A four-day commemoration of the start of the Civil War that will include a narrated cruise through Port Royal Sound and an encampment of Union and Confederate re-enactors on Hilton Head Island kicked off Thursday at the Coastal Discovery Museum at Honey Horn.
Presented by the museum and the Lowcountry Civil War Round Table, along with a host of area historical groups, the event seeks to bring the start of the Civil War to life, 150 years later.
Jack Keller, a member of the Lowcountry Civil War Round Table who took in Thursday's events, said he has never seen a commemoration that could compare.
"And Civil War history has been a hobby of mine my whole life," he said.
More than 50 people wandered in and out of the museum Thursday for lectures on how the South -- and especially Beaufort County -- prepared for war. The lectures were presented by national Civil War expert James "Bud" Robertson, a Virginia Tech professor, and Parris Island Museum director Stephen Wise.
As the first shots of the Civil War were fired in November 1861, Union forces eyed Port Royal Sound as a place to refuel ships and stage a blockade of the Southern coast.

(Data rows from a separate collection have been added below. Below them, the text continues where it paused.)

(* ===== verification/Operations.v ===== *)
(** * Cryptographic operations of the PKCS#11 interface

    The encryption, decryption, signature, verification and digest functions of
    src/pkcs11_abi/functions.rs, single-part and multi-part, saving and
    restoring an operation's state, and random numbers, on the state of Abi.v.
    The backend is the RustCrypto one (src/crypto/rustcrypto_backend.rs, which
    forwards to src/crypto/encrypt.rs and src/crypto/sign.rs).

    A multi-part operation holds a reference to its key object
    ([cached_object], an [Arc]).  While the object is in the store the reference
    and the store share it; once the store drops or replaces it the operation
    keeps the object it had.  [cc_refs] records this for every reference.

    A pointer argument is an option, [None] for null; for an output buffer only
    whether it is null matters, and what is written to it is part of the result.
    A panic inside a call is turned into [CKR_GENERAL_ERROR] by the wrapper. *)

From S2P Require Import Prelude Pkcs11 Handles Hash PinCrypto TokenFiles Token Session SessionManager Dates Objects ObjectStore AuditChain Encrypt Abi Mechanisms Sign.

Definition MAX_MULTIPART_ACCUMULATION : Z := 64 * 1024 * 1024.
Definition MAX_SINGLE_BUFFER : Z := 64 * 1024 * 1024.

(** [CK_MECHANISM]. *)
Record CK_MECHANISM := { m_mechanism : Z; m_parameter : option bytes }.

Definition extract_mechanism_param (m : CK_MECHANISM) : bytes :=
  match m_parameter m with
  | None => []
  | Some p => if MAX_SINGLE_BUFFER <? blen p then [] else p
  end.

(** The size of a stored key in bits; the casts keep 32 bits. *)
Definition stored_key_bits (o : StoredObject) : option Z :=
  match o_modulus_bits o with
  | Some bits => Some (wrap 32 bits)
  | None =>
    match o_value_len o with
    | Some n => Some (saturating_mul u32_max (wrap 32 n) 8)
    | None => None
    end
  end.

Definition parse_oaep_hash (mech_param : bytes) : Result Z OaepHash :=
  if (8 <=? length mech_param)%nat then
    let hash_mech := from_le_bytes (take 8 mech_param) in
    if hash_mech =? CKM_SHA_1 then Err CKR_MECHANISM_PARAM_INVALID
    else if hash_mech =? CKM_SHA256 then Ok OaepSha256
    else if hash_mech =? CKM_SHA384 then Ok OaepSha384
    else if hash_mech =? CKM_SHA512 then Ok OaepSha512
    else Err CKR_MECHANISM_PARAM_INVALID
  else Err CKR_MECHANISM_PARAM_INVALID.

(** The object identifier of secp384r1. *)
Definition P384_OID : bytes := [6; 5; 43; 129; 4; 0; 34].

(** [slice::windows(n).any(..)]: does [pat] occur in the list? *)
Fixpoint occurs (pat bs : bytes) : bool :=
  bool_decide (take (length pat) bs = pat) ||
  match bs with [] => false | _ :: rest => occurs pat rest end.

Definition is_p384_params (ec_params : bytes) : bool :=
  bool_decide (ec_params = P384_OID) || occurs P384_OID ec_params.

Definition encrypt_mechanism_supports_multipart (mechanism : Z) : bool :=
  mech_in [CKM_AES_CBC; CKM_AES_CBC_PAD; CKM_AES_CTR] mechanism.

Definition estimated_signature_len (mechanism : Z) (o : StoredObject) : option Z :=
  if is_pss_mechanism mechanism
     || mech_in [CKM_RSA_PKCS; CKM_SHA256_RSA_PKCS; CKM_SHA384_RSA_PKCS; CKM_SHA512_RSA_PKCS]
          mechanism
  then
    match o_modulus_bits o with
    | Some bits => Some ((bits + 7) / 8)
    | None =>
      match o_modulus o with
      | Some m => Some (blen m)
      | None => blen <$> o_key_material o
      end
    end
  else if is_ecdsa_mechanism mechanism then
    Some (if is_p384_params (default [] (o_ec_params o)) then 104 else 72)
  else if is_eddsa_mechanism mechanism then Some 64
  else if is_ml_dsa_mechanism mechanism then
    Some (if mechanism =? CKM_ML_DSA_44 then 2420
          else if mechanism =? CKM_ML_DSA_65 then 3309
          else if mechanism =? CKM_ML_DSA_87 then 4627 else 4672)
  else if is_slh_dsa_mechanism mechanism then Some 49856
  else if is_hybrid_mechanism mechanism then Some (49856 + 104)
  else None.

(** What the objects behind the references of running operations are: the
    object of the store at a handle, or one the store no longer has. *)
Inductive ObjRef := Shared (handle : Z) | Detached (o : StoredObject).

On Nov. 7, 1861, those warships forced Confederate troops out of Beaufort County.
Slaves soon fled to Hilton Head Island to seek protection from the Union occupiers and established the nation's first freedman's village at Mitchelville.
In the afternoon, a different kind of history was revealed. Native islanders who lived on Hilton Head before a bridge connected it to the mainland in 1956 shared their memories.

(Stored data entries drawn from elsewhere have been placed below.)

Definition flag_attr (value : bytes) (f : bool → StoredObject) : Result Z StoredObject :=
  let? b := parse_ck_bbool value in Ok (f b).
Definition date_attr (value : bytes) (old : option bytes) : option bytes :=
  if (length value =? 8)%nat then Some value
  else if (length value =? 0)%nat then None else old.

(** The attributes of [C_GenerateKey]. *)
Definition generate_attribute (o : StoredObject) (attr_type : Z) (value : bytes) :
    Result Z StoredObject :=
  match attr_of attr_type with
  | A_LABEL => Ok (o <| o_label := value |>)
  | A_ID => Ok (o <| o_id := value |>)
  | A_TOKEN => flag_attr value (λ b, o <| o_token_object := b |>)
  | A_PRIVATE => flag_attr value (λ b, o <| o_private := b |>)
  | A_SENSITIVE => flag_attr value (λ b, o <| o_sensitive := b |>)
  | A_EXTRACTABLE => flag_attr value (λ b, o <| o_extractable := b |>)
  | A_ENCRYPT => flag_attr value (λ b, o <| o_can_encrypt := b |>)
  | A_DECRYPT => flag_attr value (λ b, o <| o_can_decrypt := b |>)
  | A_WRAP => flag_attr value (λ b, o <| o_can_wrap := b |>)
  | A_UNWRAP => flag_attr value (λ b, o <| o_can_unwrap := b |>)
  | A_START_DATE => Ok (o <| o_start_date := date_attr value (o_start_date o) |>)
  | A_END_DATE => Ok (o <| o_end_date := date_attr value (o_end_date o) |>)
  | _ => Ok o
  end.

Definition apply_pub_template (o : StoredObject) (attr_type : Z) (value : bytes) :
    Result Z StoredObject :=
  match attr_of attr_type with
  | A_LABEL => Ok (o <| o_label := value |>)
  | A_ID => Ok (o <| o_id := value |>)
  | A_TOKEN => flag_attr value (λ b, o <| o_token_object := b |>)
  | A_VERIFY => flag_attr value (λ b, o <| o_can_verify := b |>)
  | A_ENCRYPT => flag_attr value (λ b, o <| o_can_encrypt := b |>)
  | A_WRAP => flag_attr value (λ b, o <| o_can_wrap := b |>)
  | A_START_DATE => Ok (o <| o_start_date := date_attr value (o_start_date o) |>)
  | A_END_DATE => Ok (o <| o_end_date := date_attr value (o_end_date o) |>)
  | _ => Ok o
  end.

Definition apply_priv_template (o : StoredObject) (attr_type : Z) (value : bytes) :
    Result Z StoredObject :=
  match attr_of attr_type with
  | A_LABEL => Ok (o <| o_label := value |>)
  | A_ID => Ok (o <| o_id := value |>)
  | A_TOKEN => flag_attr value (λ b, o <| o_token_object := b |>)
  | A_SENSITIVE => flag_attr value (λ b, o <| o_sensitive := b |>)
  | A_EXTRACTABLE => flag_attr value (λ b, o <| o_extractable := b |>)
  | A_SIGN => flag_attr value (λ b, o <| o_can_sign := b |>)
  | A_DECRYPT => flag_attr value (λ b, o <| o_can_decrypt := b |>)
  | A_UNWRAP => flag_attr value (λ b, o <| o_can_unwrap := b |>)
  | A_DERIVE => flag_attr value (λ b, o <| o_can_derive := b |>)
  | A_START_DATE => Ok (o <| o_start_date := date_attr value (o_start_date o) |>)
  | A_END_DATE => Ok (o <| o_end_date := date_attr value (o_end_date o) |>)
  | _ => Ok o
  end.

(** The attributes shared by [C_UnwrapKey] and [C_DeriveKey]; [sensitive] is
    the flag of the key the new one comes from. *)
Definition inherit_attribute (sensitive : bool) (o : StoredObject) (attr_type : Z)
    (value : bytes) : Result Z StoredObject :=
  match attr_of attr_type with
  | A_LABEL => Ok (o <| o_label := value |>)
  | A_ID => Ok (o <| o_id := value |>)
  | A_TOKEN => flag_attr value (λ b, o <| o_token_object := b |>)
  | A_SENSITIVE =>
    let? requested := parse_ck_bbool value in
    if sensitive && negb requested then Err CKR_TEMPLATE_INCONSISTENT
    else Ok (o <| o_sensitive := requested |>)
  | A_EXTRACTABLE =>
    let? requested := parse_ck_bbool value in
    if negb (o_extractable o) && requested then Err CKR_TEMPLATE_INCONSISTENT
    else Ok (o <| o_extractable := requested |>)
  | _ => Ok o
  end.

Definition unwrap_attribute (sensitive : bool) (o : StoredObject) (attr_type : Z)
    (value : bytes) : Result Z StoredObject :=
  match attr_of attr_type with
  | A_ENCRYPT => flag_attr value (λ b, o <| o_can_encrypt := b |>)
  | A_DECRYPT => flag_attr value (λ b, o <| o_can_decrypt := b |>)
  | _ => inherit_attribute sensitive o attr_type value
  end.

(** ** The objects the functions make *)

Definition new_aes_key (handle now : Z) (key : bytes) : StoredObject :=
  StoredObject_new handle CKO_SECRET_KEY now
    <| o_key_type := Some CKK_AES |> <| o_key_material := Some key |>
    <| o_value_len := Some (blen key) |> <| o_sensitive := true |>
    <| o_extractable := false |> <| o_can_encrypt := true |> <| o_can_decrypt := true |>.

(** A flag kept among the extra attributes. *)
Definition extra_flag (o : StoredObject) (attr : Z) : bool :=
  match o_extra_attributes o !! attr with
  | Some (b :: _) => negb (b =? 0)
  | _ => false
  end.

Section KeyManagement.
Context {P : PinPrimitives} {X : HexCodec} {H : HashPrimitives} {CP : CipherPrimitives}.
Context {SP : SignPrimitives} {KP : KeyPrimitives SP}.
Context {C : ObjectCodec} {SO : StoreOrder} {D : DashOrder} {AC : AuditCodec}.
Context {A B : Type} {HS : HandleSource A} {OH : ObjectHandles B}.
Implicit Types (c : CryptoCore A B) (e : KeyEnv).

(** [next_handle] and [insert_object] on the core; an object the new one
    replaces stays with the operations that refer to it. *)
Definition key_handle c : HsmResult Z * CryptoCore A B :=
  let '(r, s) := next_handle (object_store (cc_core c)) in
  (r, c <| cc_core := cc_core c <| object_store := s |> |>).
Definition insert_key (pe : PersistEnv) (o : StoredObject) c : HsmResult Z * CryptoCore A B :=
  let before := object_store (cc_core c) in
  match insert_object pe o before with
  | (Err x, s) => (Err x, c <| cc_core := cc_core c <| object_store := s |> |>)
  | (Ok h, s) =>
    (Ok h, c <| cc_core := cc_core c <| object_store := s |> |>
             <| cc_refs := detach {[h]} (os_objects before) (os_objects s) <$> cc_refs c |>)
  end.

(** ** [C_GenerateKey] *)

Definition C_GenerateKey e (session : Z) (p_mechanism : option CK_MECHANISM)
    (p_template : option (list RawAttr)) (ph_key : bool) c : Z * option Z * CryptoCore A B :=
  match p_mechanism with
  | None => (CKR_ARGUMENTS_BAD, None, c)
  | Some m =>
    if negb ph_key then (CKR_ARGUMENTS_BAD, None, c)
    else
      match op_session session c with
      | Err x => (error_to_rv x, None, c)
      | Ok (_, s) =>
        if negb (session_is_rw s) then (CKR_SESSION_READ_ONLY, None, c)
        else
          let mechanism := m_mechanism m in
          if negb (mechanism =? CKM_AES_KEY_GEN) then (CKR_MECHANISM_INVALID, None, c)
          else
            match
              (let? _ := validate_mechanism_for_policy mechanism (algorithm_config c) false in
               let? template := optional_template p_template in
               let key_len := default 32 (read_ulong_attr template CKA_VALUE_LEN) in
               match
                 (let? _ := enforce mechanism (algorithm_config c)
                              (Some (saturating_mul u32_max (wrap 32 key_len) 8)) in
                  generate_aes_key (ke_random e) key_len
                    (fips_approved_only (algorithm_config c)))
               with
               | Err x => Err (error_to_rv x)
               | Ok key_material => Ok (template, key_len, key_material)
               end)
            with
            | Err rv => (rv, None, c)
            | Ok (template, key_len, key_material) =>
              let '(r, c) := key_handle c in
              match r with
              | Err x => (error_to_rv x, None, c)
              | Ok handle =>
                let obj := new_aes_key handle (ke_wall e) key_material
                             <| o_value_len := Some key_len |> <| o_private := true |> in
                match apply_each generate_attribute obj template with
                | Err rv => (rv, None, c)
                | Ok obj =>
                  match insert_key (ke_persist e) obj c with
                  | (Err x, c) => (error_to_rv x, None, c)
                  | (Ok _, c) =>
                    (CKR_OK, Some handle,
                     op_audit session
                       (AGenerateKey mechanism (wrap 32 key_len) (is_fips_approved mechanism))
                       Success c)
                  end
                end
              end
            end
      end
  end.

(** ** [C_GenerateKeyPair] *)

(** Storing a new pair: the handles are drawn and the templates applied for the
    public key, then for the private one; the public object is stored first. *)
Definition store_pair e (pub priv : Z → StoredObject) (pub_template priv_template : Template) c :
    Result Z (Z * Z) * CryptoCore A B :=
  let '(r, c) := key_handle c in
  match r with
  | Err x => (Err (error_to_rv x), c)
  | Ok pub_handle =>
    match apply_each apply_pub_template (pub pub_handle) pub_template with
    | Err rv => (Err rv, c)
    | Ok pub_obj =>
      let '(r, c) := key_handle c in
      match r with
      | Err x => (Err (error_to_rv x), c)
      | Ok priv_handle =>
        match apply_each apply_priv_template (priv priv_handle) priv_template with
        | Err rv => (Err rv, c)
        | Ok priv_obj =>
          match insert_key (ke_persist e) pub_obj c with
          | (Err x, c) => (Err (error_to_rv x), c)
          | (Ok _, c) =>
            match insert_key (ke_persist2 e) priv_obj c with
            | (Err x, c) => (Err (error_to_rv x), c)
            | (Ok _, c) => (Ok (pub_handle, priv_handle), c)
            end
          end
        end
      end
    end
  end.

Ben Williams, a member of Mitchelville Preservation Project, said the native islanders' experiences are key to understanding the culture of the nation's first freedman's village.

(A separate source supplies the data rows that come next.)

Definition put_payload (p : BackupPayload) : bytes :=
  [bp_version p; bp_created_epoch p; bp_object_count p] ++ put_str (bp_created p) ++
  put_str (bp_backup_id p) ++ put_str (bp_token_serial p) ++
  ((λ o, Zpos (encode o)) <$> bp_objects p).
Definition get_payload (b : bytes) : option BackupPayload :=
  match b with
  | v :: e :: n :: b =>
    '(c, b) ← get_str b; '(i, b) ← get_str b; '(s, b) ← get_str b;
    objects ← mapM get_object_number b; Some (Build_BackupPayload v c e i s n objects)
  | _ => None
  end.

Lemma get_put_str s b : get_str (put_str s ++ b) = Some (s, b).
Proof. simpl. by rewrite Nat2Z.id, take_app_length, drop_app_length. Qed.

Lemma get_put_payload p : get_payload (put_payload p) = Some p.
Proof.
  unfold get_payload, put_payload. cbn [app].
  do 3 (rewrite get_put_str; cbn [mbind option_bind]).
  assert (mapM get_object_number ((λ o, Zpos (encode o)) <$> bp_objects p)
          = Some (bp_objects p)) as ->; [|by destruct p].
  induction (bp_objects p) as [|o os IH]; [done|]. rewrite fmap_cons. cbn [mapM].
  cbn [get_object_number]. rewrite decode_encode, IH. done.
Qed.

Definition toy_backup_codec : BackupCodec :=
  {| payload_to_vec p := Some (put_payload p); payload_from_slice := get_payload |}.
#[export] Instance toy_backup_codec_laws : BackupCodecLaws toy_backup_codec.
Proof. split. intros p b E. injection E as <-. apply get_put_payload. Defined.

(** Hexadecimal text. *)
Definition nibble (n : Z) : Ascii.ascii := byte_ascii (if n <? 10 then 48 + n else 87 + n).
Definition nibble_value (a : Ascii.ascii) : Z :=
  let b := ascii_byte a in if b <? 97 then b - 48 else b - 87.
Fixpoint hex_chars (b : bytes) : string :=
  match b with
  | [] => EmptyString
  | x :: b => String (nibble (x / 16)) (String (nibble (x mod 16)) (hex_chars b))
  end.
Fixpoint hex_values (s : string) : option bytes :=
  match s with
  | EmptyString => Some []
  | String a (String c s) => (cons (nibble_value a * 16 + nibble_value c)) <$> hex_values s
  | String _ EmptyString => None
  end.
Definition text_hex : HexCodec := {| hex_encode := hex_chars; hex_decode := hex_values |}.

Lemma nibble_byte n : 0 <= n < 16 →
  ascii_byte (nibble n) = (if n <? 10 then 48 + n else 87 + n).
Proof.
  intros H. unfold nibble, ascii_byte, byte_ascii. rewrite Ascii.N_ascii_embedding.
  - destruct (Z.ltb_spec n 10); lia.
  - destruct (Z.ltb_spec n 10); lia.
Qed.

Lemma nibble_value_byte n : 0 <= n < 16 → nibble_value (nibble n) = n.
Proof.
  intros H. unfold nibble_value. rewrite nibble_byte by done.
  destruct (Z.ltb_spec n 10); [destruct (Z.ltb_spec (48 + n) 97)|destruct (Z.ltb_spec (87 + n) 97)];
    lia.
Qed.

Lemma nibble_hex n : 0 <= n < 16 → hex_digit (ascii_byte (nibble n)) = true.
Proof.
  intros H. rewrite nibble_byte by done. unfold hex_digit, in_range.
  destruct (Z.ltb_spec n 10); apply orb_true_iff; [left|right]; apply andb_true_iff; lia.
Qed.

Lemma byte_nibbles x : is_byte x →
  0 <= x / 16 < 16 ∧ 0 <= x mod 16 < 16 ∧ x / 16 * 16 + x mod 16 = x.
Proof.
  intros Hx. unfold is_byte in Hx. split_and!.
  - apply Z.div_pos; lia.
  - apply Z.div_lt_upper_bound; lia.
  - apply Z.mod_pos_bound; lia.
  - apply Z.mod_pos_bound; lia.
  - pose proof (Z.div_mod x 16). lia.
Qed.

#[export] Instance text_hex_digits : HexDigits text_hex.
Proof.
  split; intros b Hb; simpl; induction Hb as [|x b Hx _ IH]; simpl; [done| |done|].
  - apply byte_nibbles in Hx as (Hh & Hl & _). apply andb_true_iff.
    split; [by apply nibble_hex|]. apply andb_true_iff. split; [by apply nibble_hex|exact IH].
  - simpl in IH. rewrite IH. lia.
Defined.

#[export] Instance text_hex_laws : HexCodecLaws text_hex.
Proof.
  split. intros b Hb. simpl. induction Hb as [|x b Hx _ IH]; simpl; [done|].
  rewrite IH. simpl. do 2 f_equal. apply byte_nibbles in Hx as (Hh & Hl & E).
  rewrite !nibble_value_byte by done. exact E.
Defined.

(** ** A backup of one key *)

Definition demo_passphrase : bytes := ascii_bytes "Test-P@ssphr4se-Long".
Definition demo_backup_env : BackupEnv :=
  {| be_uuid := replicate 16 171; be_now := 1700000000; be_stamp := 1700000000;
     be_salt := replicate 32 5; be_nonce := replicate 12 6 |}.
Definition demo_serial : bytes := ascii_bytes "0000000000000001".
Definition demo_backup : HsmResult bytes :=
  @create_backup toy_primitives text_hex toy_backup_codec [] demo_passphrase demo_serial None
    demo_backup_env.
Definition demo_backup_data : bytes := match demo_backup with Ok d => d | Err _ => [] end.

Lemma backup_restores_witness :
  demo_backup = Ok demo_backup_data ∧
  @restore_backup toy_primitives toy_backup_codec demo_backup_data demo_passphrase demo_serial
    None None 1700000600 None = (Ok [], None).
Proof.
  assert (E : demo_backup = Ok demo_backup_data) by (vm_compute; reflexivity).
  split; [exact E|].
  refine (proj1 (@backup_restores toy_primitives _ text_hex toy_backup_codec _ [] demo_passphrase
    demo_serial None demo_backup_env demo_backup_data eq_refl eq_refl E None 1700000600 None) _ _).
  - apply not_elem_of_empty.
  - vm_compute. reflexivity.
Defined.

"We can hear what Mitchelville may have been through their voices," Williams said.
Residents and visitors were invited to tour Fort Howell and old town Bluffton before a performance Thursday of "The Road Home," a period piece of thoughts, words and songs of the early years of the war.
Museum vice president of programs Natalie Hefter said about 100 four-day and one-day passes to the commemoration events have been sold. The proceeds from the tickets, which range in price from $100 to more than $300, will be used to pay for the cost of staging it, including bringing in national experts, she said.
As for free events, a living history encampment of Union and Confederate reenactors -- a first for Honey Horn -- is expected to draw many more, Hefter said.
"This morning seemed to get a lot of people hooked on coming back," she said.